If you find yourself keeping a separate spreadsheet or data file that pairs each storylet with, say, an audio track, that's a good sign the information belongs in Game Data.
Defining fields
Go to Management → Game Data in the left sidebar. The page has four tabs, one per entity kind:
- Storylets
- Zones
- Sites
- Pins
Click + Field to define a new field. Each field has:
- Name - display label shown in the per-entity editor.
- Game ID - the URL-safe identifier exposed to your host game (e.g.
audio-cue,difficulty-tier). Auto-derived from the Name until you edit it. Must be unique within the entity kind (a Site field and a Storylet field can both useaudio-cue, but two Storylet fields can't). - Type -
Number,Text(single line),TextArea(multi-line), orBoolean. - Purpose - author-facing help text shown alongside the input on each entity.
Use the ↑ / ↓ buttons to reorder fields; this only affects the order they appear in the per-entity editor.
Type cannot be changed once a field is created. If you need to change the type, delete the field and add a new one.
Setting values per entity
Once a field is defined, every entity of that kind grows a new Game Data tab in its editor:
- Storylets - Game Data tab in the storylet editor (alongside Details / Condition / Content / Outcomes / Locations).
- Zones / Sites / Pins - Game Data tab in the side panel on the Storymap Design canvas.

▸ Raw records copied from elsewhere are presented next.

(** * travel-final-modular: a shallow embedding of the backend and UI helpers

    Python values are modelled as [PyVal]; a Python [dict] is an
    association list kept in insertion order with unique keys.  Exceptions
    are [PyExc]; a computation that may raise returns [Res].  Network
    effects are recorded in a trace of [Call]s; every response a vendor
    gives is an explicit argument of the operation that receives it, and
    so is every reading of [time.time()].  Times are integers (seconds). *)

From Stdlib Require Import ZArith QArith List Bool Lia.
From Stdlib Require Import Strings.String Strings.Ascii Numbers.DecimalString.
From Stdlib Require Qcanon.
Import ListNotations.
Open Scope string_scope.
Open Scope Z_scope.

(** ** Python values, dicts and truthiness *)

Set Warnings "-register-all".

Inductive PyVal : Type :=
| PNone
| PBool (b : bool)
| PInt (z : Z)
| PFloat (q : Q)
| PStr (s : string)
| PList (l : list PyVal)
| PDict (d : list (string * PyVal)).

Definition pydict := list (string * PyVal).

(** [d.get(k)] ([None] when the key is missing) *)
Fixpoint dict_get (d : pydict) (k : string) : option PyVal :=
  match d with
  | [] => None
  | (k', v) :: rest => if String.eqb k k' then Some v else dict_get rest k
  end.

Definition dict_get_or (d : pydict) (k : string) (dflt : PyVal) : PyVal :=
  match dict_get d k with Some v => v | None => dflt end.

(** [k in d] *)
Definition dict_mem (d : pydict) (k : string) : bool :=
  match dict_get d k with Some _ => true | None => false end.

(** [d[k] = v]: replaces in place when present, appends otherwise *)
Fixpoint dict_set (d : pydict) (k : string) (v : PyVal) : pydict :=
  match d with
  | [] => [(k, v)]
  | (k', v') :: rest =>
      if String.eqb k k' then (k', v) :: rest else (k', v') :: dict_set rest k v
  end.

The tab only appears once at least one field is defined for that entity kind.
Values save automatically as you edit (on blur for text and number fields, immediately for booleans). Empty values for Number / Text / TextArea are stored as "not set" - the host game sees them as undefined.
How values reach your game
When you publish, every entity's Game Data values travel inside the .storyworld bundle. Your game or installation reads them back through the StoryletEngine plugin for its engine: each plugin offers a "get game data" call that you hand a storylet (or zone, site, or pin) and a field's Game ID, and it returns the value you authored.
The wiring on the game side is covered in the plugin docs (Unreal, Unity, JavaScript). As an author, you just define the fields and fill in the values; the people building the game take it from there.
Renaming and deleting fields
Renaming the Name or editing the Purpose is harmless and saves automatically.
Renaming the Game ID changes the key your game uses to look up the value. Your own values are kept, but the next time you publish, anyone reading the old Game ID on the game side has to switch to the new one. The editor asks you to confirm the change to make this explicit.
Deleting a field also clears the matching value from every entity that has one. Storylet Studio shows a confirm dialog with the count of affected entities before the deletion runs. You can't undo this.
Lifecycle: copy and clear
Game Data plays nicely with the Management operations:
| Action | Field definitions | Per-entity values |
|---|---|---|
| Duplicate Storyworld without content | Copied | Not copied |
| Duplicate Storyworld with content | Copied | Copied (remapped to the new field IDs) |
| Clear All Story Content | Kept | Cleared |
| Delete Storyworld | Deleted | Deleted |
So a duplicate without content gives you a blank narrative slate that already knows your custom-metadata schema, and Clear All Story Content gives you a clean canvas without throwing away your field definitions.